The major limitation of this initiative is the small sample size with each quarter analyzed including only 12–26 patients. These low sample sizes lead to less generalizability, but this information remains useful for those operating a MAT clinic for youth due to the paucity of literature focused on QI in this population. Additionally, it would strengthen the study to monitor for changes in 1-year retention rates to better reflect the long-term impact of intervention effects and sustained remission. The MI training and implementation would have benefited from further standardization and monitoring to verify all patients received consistent and authentic MI techniques during each visit. We cannot fully assess the relationship between MI and engagement or retention in a MAT program for youth until verification of MI usage occurs. Therefore, we are limited to discussing the effects of MI training on the outcome measures. Last, a training grant funded the gas vouchers and incentive tokens and funds expired after only 2 quarters during 2015 (Q2 and Q3). Ideally, this intervention would have been implemented over a longer period to more fully assess for special cause variation in retention rates, especially in light of the small sample sizes.
To more accurately evaluate the true impact of these QI interventions, future studies should investigate variations of these interventions to define the relationship between specific interventions and outcome measures better. Specifically, investigations of the grab-bag technique with variations of gift card amounts, goal setting techniques, and incentive distribution will expand the literature and give providers a better understanding of how to best utilize incentives within the treatment of youth with substance use disorders. Additionally, structuring a researched-based study to include randomization and control group methodology will potentially allow for causal relationships to be identified for individual interventions. However, this initiative has demonstrated the feasibility of and potential positive impact of utilizing QI methodology and intervention to address the growing problem of OUDs in youth.

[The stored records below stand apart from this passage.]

Lemma generateOTP_if (r : Q) (m : Z) :
  (0 <= r)%Q → (r < 1)%Q → is_binary64 r = true →
  (inject_Z m - 100000 + (1 # 8589934592) <= r * 900000 ∧
   r * 900000 < inject_Z m - 99999 - (1 # 8589934592))%Q →
  generateOTP r = Number_toString m.
Proof.
  intros H0 H1 Hr [Hlo Hhi]. unfold generateOTP. f_equal.
  destruct (generateOTP_error r H0 H1 Hr) as [Helo Hehi].
  apply Qfloor_eq_iff. rewrite inject_Z_plus. change (inject_Z 1) with 1%Q.
  split; lra.
Qed.

(** Every number from 100000 to 999999 is printed for some binary64 value:
    the first multiple of [2^-53] past the middle of its interval. *)
Lemma generateOTP_reaches (m : Z) :
  100000 ≤ m ≤ 999999 →
  ∃ r, (0 <= r)%Q ∧ (r < 1)%Q ∧ is_binary64 r = true ∧
       generateOTP r = Number_toString m.
Proof.
  intros Hm.
  set (k := ((2 * (m - 100000) + 1) * 4503599627370496 + 899999) / 900000).
  assert ((2 * (m - 100000) + 1) * 4503599627370496 ≤ 900000 * k ∧
          900000 * k ≤ (2 * (m - 100000) + 1) * 4503599627370496 + 899999)
    as [Hklo Hkhi] by (unfold k; decimal).
  assert (0 ≤ k < 9007199254740992) as Hk by lia.
  exists (k # 9007199254740992).
  assert (0 <= k # 9007199254740992)%Q as H0 by (unfold Qle; simpl; lia).
  assert (k # 9007199254740992 < 1)%Q as H1 by (unfold Qlt; simpl; lia).
  pose proof (binary64_dyadic k Hk) as Hr.
  split; [done|]. split; [done|]. split; [done|].
  apply generateOTP_if; [done..|].
  unfold Qle, Qlt, Qminus, Qplus, Qmult, Qopp, inject_Z. simpl. lia.
Qed.

(** C3 (as amended). Whatever binary64 value in [0, 1) the random source
    returns, the code, computed in binary64 as the source computes it, is
    the decimal writing of a whole number between 100000 and 999999: six
    decimal digits of which the first is never 0. A number [m] of that range
    is the code only if the value times 900000, taken exactly, lies in
    [m - 100000, m - 99999) widened by [2^-33] at either end, and is the code
    whenever it lies in that interval narrowed by [2^-33] at either end: up
    to the rounding, an interval of the same length for every [m]. Each
    such [m] is the code for some binary64 value of the source. *)
Theorem generateOTP_codes (r : Q) (m : Z) :
  (0 <= r)%Q → (r < 1)%Q → is_binary64 r = true → 100000 ≤ m ≤ 999999 →
  (∃ n, 100000 ≤ n ≤ 999999 ∧ generateOTP r = Number_toString n) ∧
  six_digit_code (generateOTP r) = true ∧
  String.get 0 (generateOTP r) ≠ Some "0"%char ∧
  (generateOTP r = Number_toString m →
     (inject_Z m - 100000 - (1 # 8589934592) <= r * 900000 ∧
      r * 900000 < inject_Z m - 99999 + (1 # 8589934592))%Q) ∧
  ((inject_Z m - 100000 + (1 # 8589934592) <= r * 900000 ∧
    r * 900000 < inject_Z m - 99999 - (1 # 8589934592))%Q →
   generateOTP r = Number_toString m) ∧
  (∃ r', (0 <= r')%Q ∧ (r' < 1)%Q ∧ is_binary64 r' = true ∧
         generateOTP r' = Number_toString m).
Proof.
  intros H0 H1 Hr Hm. pose proof (generateOTP_number r H0 H1 Hr) as Hn.
  split; [by eexists|].
  destruct (Number_toString_six_shape _ Hn) as [Hshape Hlead].
  split; [done|]. split; [done|].
  split; [by apply generateOTP_only_if|].
  split; [by apply generateOTP_if|].
  by apply generateOTP_reaches.
Qed.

This study provides the first steps in a conversation to guide adolescent and young adult treatment providers toward effective QI intervention methods that may support patients through initial SUDT.
The funding organizations for the training grant had no role in the design and conduct of the study; collection, management, analysis and interpretation of the data, preparation, review, or approval of the manuscript; and decision to submit the manuscript for publication.
The authors have no financial interest to declare in relation to the content of this article.
** indicates actively retained patient = patients with less than an 8-week gap in between appointments and no treatment termination requests due to incarceration, lack of SUDT engagement, or urine drug screens with evidence of continuing opiate use.